Mindset with diabetes is such a huge thing – let yourself have a down day yes - it’s a full time 24/ 7 job but get back up and fight when that 24 hours of down is done. I went on to marry and have four beautiful children. My first three were born at 38 weeks and my fourth at 36 weeks, six days due to a weak uterine wall.
I delivered them all by c-section and never regretted not having a natural birth – work with what you have and do not risk yourself or the baby or feel like a failure – just carrying a child and bringing it into this life is an amazing achievement for any women. Pregnancy was hard because every time you had a high sugar result it not only affected you, but also your baby and a sense of guilt came with that.
By my fourth my mind set was much better and I would tell myself I am doing my best, I am giving it my all and I should be proud of that. It’s not the individual moments of a less than ideal result that matter - three blood readings of 18 in four weeks is not insurmountable just as long as you are always working to and thinking about how to stabilize things going forward.

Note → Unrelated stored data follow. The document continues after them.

(** [shutil.copytree(src, dst, symlinks=symlinks)]: [src] is listed (a
    link to a directory is followed), [dst] is made with its parents and
    must not exist, the entries are copied, and [shutil.Error] is raised
    at the end when an entry could not be. What is listed is the
    directory as the tree has it before [dst] is made: this is the call
    when [dst] does not lie inside the directory [src] leads to. *)
Definition tree_copytree (src dst : path) (symlinks : bool) (w : dir) : res unit * dir :=
  match stat src (Dir w) with
  | Some (Dir sd) =>
      match makedirs false dst w with
      | Done w1 =>
          let '(copied, errors) := copy_dir symlinks sd in
          match update dst (fun _ => Done (Some (Dir copied))) w1 with
          | Done w2 => (if errors then Failed else Done tt, w2)
          | Failed => (Failed, w1)
          end
      | Failed => (Failed, w)
      end
  | _ => (Failed, w)
  end.

(** Writing [new] where [n] is: through links, over a file, never over
    a directory. *)
Fixpoint write_through (n new : node) : res node :=
  match n with
  | File _ _ => Done new
  | Dir _ => Failed
  | Symlink t (Some m) => res_map (fun m' => Symlink t (Some m')) (write_through m new)
  | Symlink t None => Done (Symlink t (Some new))
  end.

Definition put_file (new : node) (o : option node) : res (option node) :=
  match o with
  | None => Done (Some new)
  | Some n => res_map Some (write_through n new)
  end.

(** [shutil.copy2(src, dst)]: the file [src] leads to is copied with its
    metadata; into [dst] under the name of [src] when [dst] is a
    directory. *)
Definition tree_copy2 (src dst : path) (w : dir) : res unit * dir :=
  match stat src (Dir w) with
  | Some (File c m) =>
      let dst' := match stat dst (Dir w) with
                  | Some (Dir _) => dst ++ [last src []]
                  | _ => dst
                  end in
      match update dst' (put_file (File c m)) w with
      | Done w1 => (Done tt, w1)
      | Failed => (Failed, w)
      end
  | _ => (Failed, w)
  end.

(** [shutil.rmtree(p, ignore_errors=True)]: a directory is removed with
    all it holds; a link or a file is left alone. *)
Definition tree_rmtree (p : path) (w : dir) : dir :=
  match lstat p (Dir w) with
  | Some (Dir _) =>
      match update p (fun _ => Done None) w with
      | Done w1 => w1
      | Failed => w
      end
  | _ => w
  end.

Definition tree_exists (p : path) (w : dir) : bool :=
  match stat p (Dir w) with Some _ => true | None => false end.

Definition tree_is_dir (p : path) (w : dir) : bool :=
  match stat p (Dir w) with Some (Dir _) => true | _ => false end.

Definition tree_iterdir (p : path) (w : dir) : res (list pystr) :=
  match stat p (Dir w) with Some (Dir d) => Done (names d) | _ => Failed end.

Definition tree_mkdir (p : path) (w : dir) : res unit * dir :=
  match makedirs true p w with
  | Done w1 => (Done tt, w1)
  | Failed => (Failed, w)
  end.

Definition tree_read_text (p : path) (w : dir) : res pystr :=
  match stat p (Dir w) with
  | Some (File c _) => Done (universal_newlines c)
  | _ => Failed
  end.

Definition tree_write_text (p : path) (s : pystr) (w : dir) : res unit * dir :=
  let write o :=
    match o with
    | None => Done (Some (File s 0%N))
    | Some n =>
        match resolve n with
        | Some (File _ m) => res_map Some (write_through n (File s m))
        | Some _ => Failed
        | None => res_map Some (write_through n (File s 0%N))
        end
    end in
  match update p write w with
  | Done w1 => (Done tt, w1)
  | Failed => (Failed, w)
  end.

(** The tree filesystem with [git] as the behaviour of external
    commands. *)
Definition tree_os (git : command -> option path -> dir -> spawn_result * dir) : OS dir :=
  {| path_exists := tree_exists;
     path_is_dir := tree_is_dir;
     path_iterdir := tree_iterdir;
     path_mkdir := tree_mkdir;
     path_read_text := tree_read_text;
     path_write_text := tree_write_text;
     subprocess_run := git;
     shutil_copytree := tree_copytree;
     shutil_copy2 := tree_copy2;
     shutil_rmtree := tree_rmtree |}.




End TreeFS.

Import TreeFS.

(** *** Sample worlds *)

Definition readme : node := File (lit "ET: Legacy libraries") 420%N.

(** The staging checkout: a registry with two submodules, one of them
    "libs", and the submodule's directory. *)
Definition staging : dir :=
  [ (lit ".gitmodules", File (render [other_section; libs_section]) 420%N);
    (lit "libs", Dir [(lit "old.c", File (lit "int old;") 420%N)]);
    (lit "src", Dir []) ].

(** A working directory without staging directory: a file, a link to it,
    a directory that holds a dangling link, the repository metadata. *)
Definition fresh : dir :=
  [ (lit "README.md", readme);
    (lit "latest", Symlink (lit "README.md") (Some readme));
    (lit "sdl", Dir [(lit "include", Symlink (lit "../include") None);
                     (lit "sdl.c", File (lit "int sdl;") 420%N)]);
    (lit ".git", Dir [(lit "HEAD", File (lit "ref: refs/heads/master") 420%N)]) ].

(** The same with a backup of the staging checkout. *)
Definition backed_up : dir := fresh ++ [(lit "ci-tmp-bk", Dir staging)].


(** The same with the staging checkout in place as cloned. *)
Definition staged : dir := fresh ++ [(lit "ci-tmp", Dir staging)].

(** A git all of whose commands exit with [rc] and change nothing. *)
Definition git_exits (rc : Z) : command -> option path -> dir -> spawn_result * dir :=
  fun _ _ v => (Exited rc [], v).

(** A git whose clone puts the staging checkout in place, whose section
    removals and index removal find nothing to remove, and whose submodule
    update fails with status 1. *)
Definition git_update_fails (cmd : command) (cwd : option path) (v : dir)
  : spawn_result * dir :=
  match cmd with
  | _ :: Str verb :: _ =>
      if PyStr.eqb verb (lit "clone")
      then (Exited 0 [], set_assoc (lit "ci-tmp") (Dir staging) v)
      else if PyStr.eqb verb (lit "config") then (Exited 5 [], v)
      else if PyStr.eqb verb (lit "rm") then (Exited 128 [], v)
      else if command_eqb cmd cmd_update then (Exited 1 [], v)
      else (Exited 0 [], v)
  | _ => (NotStarted, v)
  end.

(** ** Further readings of texts and traces *)

(** [a] is [b] with some elements left out, the order kept. *)
Inductive subsequence {A : Type} : list A -> list A -> Prop :=
| subsequence_nil : subsequence [] []
| subsequence_keep x a b : subsequence a b -> subsequence (x :: a) (x :: b)
| subsequence_drop x a b : subsequence a b -> subsequence a (x :: b).

Definition all_space (s : pystr) : bool := forallb isspace s.

Definition starts_with_space (s : pystr) : bool :=
  match s with
  | c :: _ => isspace c
  | [] => false
  end.

Definition ends_with_space (s : pystr) : bool := starts_with_space (rev s).

(** A registry with two sections called "libs" and one whose name only
    begins with "libs". *)
Definition crowded_registry : list section :=
  [ libs_section;
    mkSection (lit "libs2") [TAB :: lit "path = libs2"];
    other_section;
    mkSection libs [TAB :: lit "path = elsewhere"] ].

(** A git whose commands all succeed and print [stdout]. *)
Definition git_says (stdout : pystr)
  : command -> option path -> dir -> spawn_result * dir :=
  fun _ _ v => (Exited 0 stdout, v).

Section ReadingRuns.

Context {W : Type}.

(** Every event of [m] satisfies [P]. *)
Definition within (P : event -> bool) {A} (m : @M W A) : Prop :=
  forall w : W, forallb P (trace (m w)) = true.

(** How [m] fails: a library call that raised is the last event and
    leaves [m] by an exception that is not [CalledProcessError]; and a
    [CalledProcessError] carries the non-zero return code of the command
    run last. *)
Definition orderly {A} (m : @M W A) : Prop :=
  forall w : W,
    existsb library_error (removelast (trace (m w))) = false
    /\ (existsb library_error (trace (m w)) = true -> result (m w) = Raise OtherError)
    /\ (forall rc, result (m w) = Raise (CalledProcessError rc) ->
          rc <> 0%Z
          /\ exists t cmd cwd out, trace (m w) = t ++ [Run cmd cwd (Exited rc out)]).

End ReadingRuns.

(** The events [remove_submodule path name] may produce: prints, its
    four commands run in [path], the registry read and written, and the
    removal of the submodule's two directories. *)
Definition removal_event (path : path) (name : pystr) (e : event) : bool :=
  match e with
  | Print _ => true
  | Run c cwd _ =>
      match cwd with
      | Some d => path_eqb d path
      | None => false
      end
      && (command_eqb c (cmd_remove_from_gitmodules (path ++ [lit ".gitmodules"]) name)
          || command_eqb c cmd_stage
          || command_eqb c (cmd_remove_from_config name)
          || command_eqb c (cmd_unstage name))
  | ReadText p _ => path_eqb p (path ++ [lit ".gitmodules"])
  | WriteText p _ _ => path_eqb p (path ++ [lit ".gitmodules"])
  | RmTree p =>
      path_eqb p (path ++ [name])
      || path_eqb p (path ++ [lit ".git"; lit "modules"; name])
  | MkDir _ _ | CopyTree _ _ _ _ | Copy2 _ _ _ => false
  end.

Don’t panic is one of my biggest tips! It’s so easy after a high reading to flood yourself with insulin and then come crashing down to a low two hours later, I have learnt to think it through, give myself a correction dose, take light exercise and then retest.I have now had diabetes 29 years and have four beautiful children, a happy marriage, a great career, and a good quality of life.
I do have problems with my tendons from time to time and my feet are stiff on waking due to plantar fasciitis (which is common in people without diabetes aswell) . I also have some background retinopathy but have never needed laser treatment.

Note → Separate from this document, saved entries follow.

(** * NodeMCU RFID attendance terminal: device state machine and API client

    A shallow embedding of [firmware/nodemcu-rfid/state_machine.cpp] and
    [firmware/nodemcu-rfid/api_client.cpp], with the properties of the two
    components stated and proved over it.

    Conventions.
    - [unsigned long] and [uint32_t] are 32 bits wide on the ESP8266; they are
      integers of [Z] reduced modulo [2^32] wherever the source computes.
    - [millis()] is the only clock.  Every operation that reads it takes the
      uptime [t] (in milliseconds, unbounded) and sees [millis t].
    - [Serial] output is diagnostic only and is left out. *)

From Stdlib Require Import ZArith NArith List String Ascii Bool Lia DecimalString.
From Stdlib Require HexadecimalString.
From Stdlib.Strings Require Import Byte.
Import ListNotations.
Local Open Scope string_scope.
Local Open Scope Z_scope.

(** ** Arduino core *)

Module Arduino.

Definition ULONG_MODULUS : Z := 2 ^ 32.

(** Conversion to [unsigned long] / [uint32_t]. *)
Definition to_uint32 (z : Z) : Z := z mod ULONG_MODULUS.

(** [millis()] after [t] milliseconds of uptime: the counter wraps. *)
Definition millis (t : Z) : Z := to_uint32 t.

(** [String(n)] for an integer [n]: its decimal notation. *)
Definition String_of_int (z : Z) : string := NilZero.string_of_int (Z.to_int z).

(** [s.endsWith(suffix)]. *)
Definition endsWith (s suffix : string) : bool :=
  let n := String.length s in
  let k := String.length suffix in
  (k <=? n)%nat && String.eqb (substring (n - k) k s) suffix.

(** [s.length() > 0]. *)
Definition nonempty (s : string) : bool := (0 <? String.length s)%nat.

End Arduino.

(** ** state_machine.h / state_machine.cpp *)

Module StateMachine.
Import Arduino.

Inductive DeviceState : Type :=
| INITIALIZING
| CONNECTING_WIFI
| VALIDATING_API
| IDLE
| PROCESSING_CARD
| PAIRING_MODE
| SHOWING_RESULT
| ERROR_WIFI
| ERROR_API.

Definition DeviceState_eq_dec (a b : DeviceState) : {a = b} + {a <> b}.
Proof. decide equality. Defined.

Definition DeviceState_eqb (a b : DeviceState) : bool :=
  if DeviceState_eq_dec a b then true else false.

Record t : Type := mk {
  currentState : DeviceState;
  previousState : DeviceState;
  pairingStudentName : string;
  stateEnteredAt : Z
}.

(** The constructor [StateMachine::StateMachine()]. *)
Definition new : t :=
  {| currentState := INITIALIZING;
     previousState := INITIALIZING;
     pairingStudentName := "";
     stateEnteredAt := 0 |}.

Definition setState (now : Z) (newState : DeviceState) (sm : t) : t :=
  if negb (DeviceState_eqb newState (currentState sm)) then
    {| currentState := newState;
       previousState := currentState sm;
       pairingStudentName := pairingStudentName sm;
       stateEnteredAt := millis now |}
  else sm.

Definition getState (sm : t) : DeviceState := currentState sm.

Definition getStateName (sm : t) : string :=
  match currentState sm with
  | INITIALIZING => "INITIALIZING"
  | CONNECTING_WIFI => "CONNECTING_WIFI"
  | VALIDATING_API => "VALIDATING_API"
  | IDLE => "IDLE"
  | PROCESSING_CARD => "PROCESSING_CARD"
  | PAIRING_MODE => "PAIRING_MODE"
  | SHOWING_RESULT => "SHOWING_RESULT"
  | ERROR_WIFI => "ERROR_WIFI"
  | ERROR_API => "ERROR_API"
  end.

Definition isInPairingMode (sm : t) : bool :=
  DeviceState_eqb (currentState sm) PAIRING_MODE.

Definition enterPairingMode (now : Z) (studentName : string) (sm : t) : t :=
  setState now PAIRING_MODE
    {| currentState := currentState sm;
       previousState := previousState sm;
       pairingStudentName := studentName;
       stateEnteredAt := stateEnteredAt sm |}.

Definition exitPairingMode (now : Z) (sm : t) : t :=
  setState now IDLE
    {| currentState := currentState sm;
       previousState := previousState sm;
       pairingStudentName := "";
       stateEnteredAt := stateEnteredAt sm |}.

Definition getCurrentStudentName (sm : t) : string := pairingStudentName sm.

(** [millis() - stateEnteredAt], in [unsigned long] arithmetic. *)
Definition getTimeInState (now : Z) (sm : t) : Z :=
  to_uint32 (millis now - stateEnteredAt sm).

Definition hasTimedOut (now : Z) (timeout : Z) (sm : t) : bool :=
  getTimeInState now sm >=? timeout.

Definition isInErrorState (sm : t) : bool :=
  DeviceState_eqb (currentState sm) ERROR_WIFI
  || DeviceState_eqb (currentState sm) ERROR_API.

Definition isReadyForCard (sm : t) : bool :=
  DeviceState_eqb (currentState sm) IDLE
  || DeviceState_eqb (currentState sm) PAIRING_MODE.

End StateMachine.

(** ** ArduinoJson documents, as far as the client reads them *)

Module ArduinoJson.

(** A parsed document.  Only integral numbers are represented: the envelopes
    of the backend carry no fractional field. *)
#[local] Unset Elimination Schemes.
Inductive JsonVariant : Type :=
| JNull
| JBool (b : bool)
| JInt (z : Z)
| JString (s : string)
| JArray (elements : list JsonVariant)
| JObject (members : list (string * JsonVariant)).
#[local] Set Elimination Schemes.

(** The two entry points of the library the client calls.  [deserializeJson]
    yields [None] for every [DeserializationError] other than [Ok] (malformed
    text, or a document larger than the [StaticJsonDocument] it is read into). *)
Class Codec : Type := {
  deserializeJson : string -> option JsonVariant;
  serializeJson : JsonVariant -> string
}.

Fixpoint lookup (key : string) (members : list (string * JsonVariant))
  : option JsonVariant :=
  match members with
  | [] => None
  | (k, v) :: rest => if String.eqb k key then Some v else lookup key rest
  end.

(** [v[key]]: the member, or a null variant when [v] is not an object or has
    no such member. *)
Definition getMember (key : string) (v : JsonVariant) : JsonVariant :=
  match v with
  | JObject members =>
      match lookup key members with
      | Some x => x
      | None => JNull
      end
  | _ => JNull
  end.

(** [doc.containsKey(key)]. *)
Definition containsKey (key : string) (v : JsonVariant) : bool :=
  match v with
  | JObject members =>
      match lookup key members with
      | Some _ => true
      | None => false
      end
  | _ => false
  end.

(** [JsonObject data = v]: a null object unless [v] holds an object. *)
Definition as_JsonObject (v : JsonVariant) : JsonVariant :=
  match v with
  | JObject members => JObject members
  | _ => JNull
  end.

(** [v | d] at type [bool]. *)
Definition or_bool (v : JsonVariant) (d : bool) : bool :=
  match v with
  | JBool b => b
  | _ => d
  end.

(** [v | d] at type [const char*]. *)
Definition or_cstr (v : JsonVariant) (d : string) : string :=
  match v with
  | JString s => s
  | _ => d
  end.

Definition INT_MIN : Z := - 2 ^ 31.
Definition INT_MAX : Z := 2 ^ 31 - 1.

(** [v | d] at type [int]: an integer that does not fit is not an [int]. *)
Definition or_int (v : JsonVariant) (d : Z) : Z :=
  match v with
  | JInt z => if (INT_MIN <=? z) && (z <=? INT_MAX) then z else d
  | _ => d
  end.

(** [a | b] on two variants: [a] unless it is null. *)
Definition or_variant (a b : JsonVariant) : JsonVariant :=
  match a with
  | JNull => b
  | _ => a
  end.

End ArduinoJson.

(** ** api_client.h: the response structures *)

Module ValidationResponse.
Record t : Type := mk {
  success : bool;
  valid : bool;
  deviceId : Z;
  schoolId : Z;
  message : string
}.
End ValidationResponse.

Module AttendanceResponse.
Record t : Type := mk {
  success : bool;
  studentName : string;
  status : string;
  message : string;
  errorCode : string
}.
End AttendanceResponse.

Module PairingResponse.
Record t : Type := mk {
  success : bool;
  studentName : string;
  message : string;
  sessionActive : bool
}.
End PairingResponse.

(** ** api_client.h / api_client.cpp *)

Module APIClient.
Import Arduino ArduinoJson.

Definition API_TIMEOUT : Z := 5000.
Definition API_MAX_RETRIES : nat := 3.

(** *** What the client runs against *)

Inductive Method : Type := GET | POST.

(** One round trip handed to [HTTPClient]. *)
Record Request : Type := mkRequest {
  method : Method;
  url : string;
  timeout : Z;
  body : string
}.

(** The surroundings of the client: what the network answers to the n-th
    round trip ever attempted (the value [http.POST] or [http.GET] returns,
    and what [http.getString] would then give), the round trips attempted so
    far, and the total time spent in [delay]. *)
Record Env : Type := mkEnv {
  script : nat -> Z * string;
  sent : list Request;
  delayed : Z
}.

(** The data members of the class. *)
Record t : Type := mk {
  serverUrl : string;
  apiKey : string;
  deviceId : Z
}.

Record State : Type := mkState {
  this : t;
  env : Env
}.

(** *** A state monad for the member functions *)

Definition M (A : Type) : Type := State -> A * State.

Definition ret {A : Type} (a : A) : M A := fun s => (a, s).

Definition bind {A B : Type} (c : M A) (k : A -> M B) : M B :=
  fun s => let (a, s') := c s in k a s'.

Declare Scope api_scope.
Delimit Scope api_scope with api.
Notation "x <- c ;; k" := (bind c (fun x => k))
  (at level 61, c at next level, right associativity) : api_scope.
Notation "' pat <- c ;; k" := (bind c (fun x => match x with pat => k end))
  (at level 61, pat pattern, c at next level, right associativity) : api_scope.
Notation "c ;; k" := (bind c (fun _ => k))
  (at level 61, right associativity) : api_scope.
Local Open Scope api_scope.

Definition get_this : M t := fun s => (this s, s).

Definition put_deviceId (id : Z) : M unit :=
  fun s =>
    (tt, {| this := {| serverUrl := serverUrl (this s);
                       apiKey := apiKey (this s);
                       deviceId := id |};
            env := env s |}).

(** [delay(ms)]. *)
Definition delay (ms : Z) : M unit :=
  fun s =>
    (tt, {| this := this s;
            env := {| script := script (env s);
                      sent := sent (env s);
                      delayed := delayed (env s) + ms |} |}).

(** [http.begin(wifiClient, url); http.setTimeout(ms);] followed by
    [http.POST(payload)] or [http.GET()]: one round trip.  The result is the
    status the call returns together with the text [http.getString()] gives
    afterwards. *)
Definition http_round_trip (m : Method) (u : string) (ms : Z) (payload : string)
  : M (Z * string) :=
  fun s =>
    (script (env s) (List.length (sent (env s))),
     {| this := this s;
        env := {| script := script (env s);
                  sent := (sent (env s)
                           ++ [{| method := m; url := u; timeout := ms;
                                  body := payload |}])%list;
                  delayed := delayed (env s) |} |}).

(** *** Member functions *)

(** The constructor [APIClient::APIClient()]. *)
Definition new : t := {| serverUrl := ""; apiKey := ""; deviceId := 0 |}.

Definition begin (serverUrl' apiKey' : string) (c : t) : t :=
  {| serverUrl :=
       if endsWith serverUrl' "/"
       then substring 0 (String.length serverUrl' - 1) serverUrl'
       else serverUrl';
     apiKey := apiKey';
     deviceId := deviceId c |}.

Definition isConfigured (c : t) : bool :=
  nonempty (serverUrl c) && nonempty (apiKey c).

Definition getDeviceId (c : t) : Z := deviceId c.

Definition setDeviceId (id : Z) (c : t) : t :=
  {| serverUrl := serverUrl c; apiKey := apiKey c; deviceId := to_uint32 id |}.

Definition buildURL (endpoint : string) : M string :=
  c <- get_this ;; ret (serverUrl c ++ endpoint).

I concentrate on today. I try not to worry about the future, we could spend 12 months worrying about diabetes complications and an early death that is more likely to happen when I am driving and flying around the world with my job and would stop me living the moment and enjoy what I have now.
I think everyone has their demons, mine just happens to be diabetes. My advice to anyone setting off on their journey with Type 1 Juvielle diabetes or anyone supporting them is to stay positive never tell yourself what you won’t be able to achieve, work with your medical team and your consultant – they are one of the most important partnerships you can have – they can’t fix you so don’t expect them to, but they can be your partner in this journey.
There are so many positive stories and books about people living well into old age with Type 1 diabetes – read them all! Do not google negative statistics – you are not a statistic you are an individual, and your path hasen’t been written yet!
Look after yourself mentally physically and emotionally, treat your diabetes with respect and manage it as best you can and be kind to yourself. You are amazing managing this disease every day and you can live a long and happy life!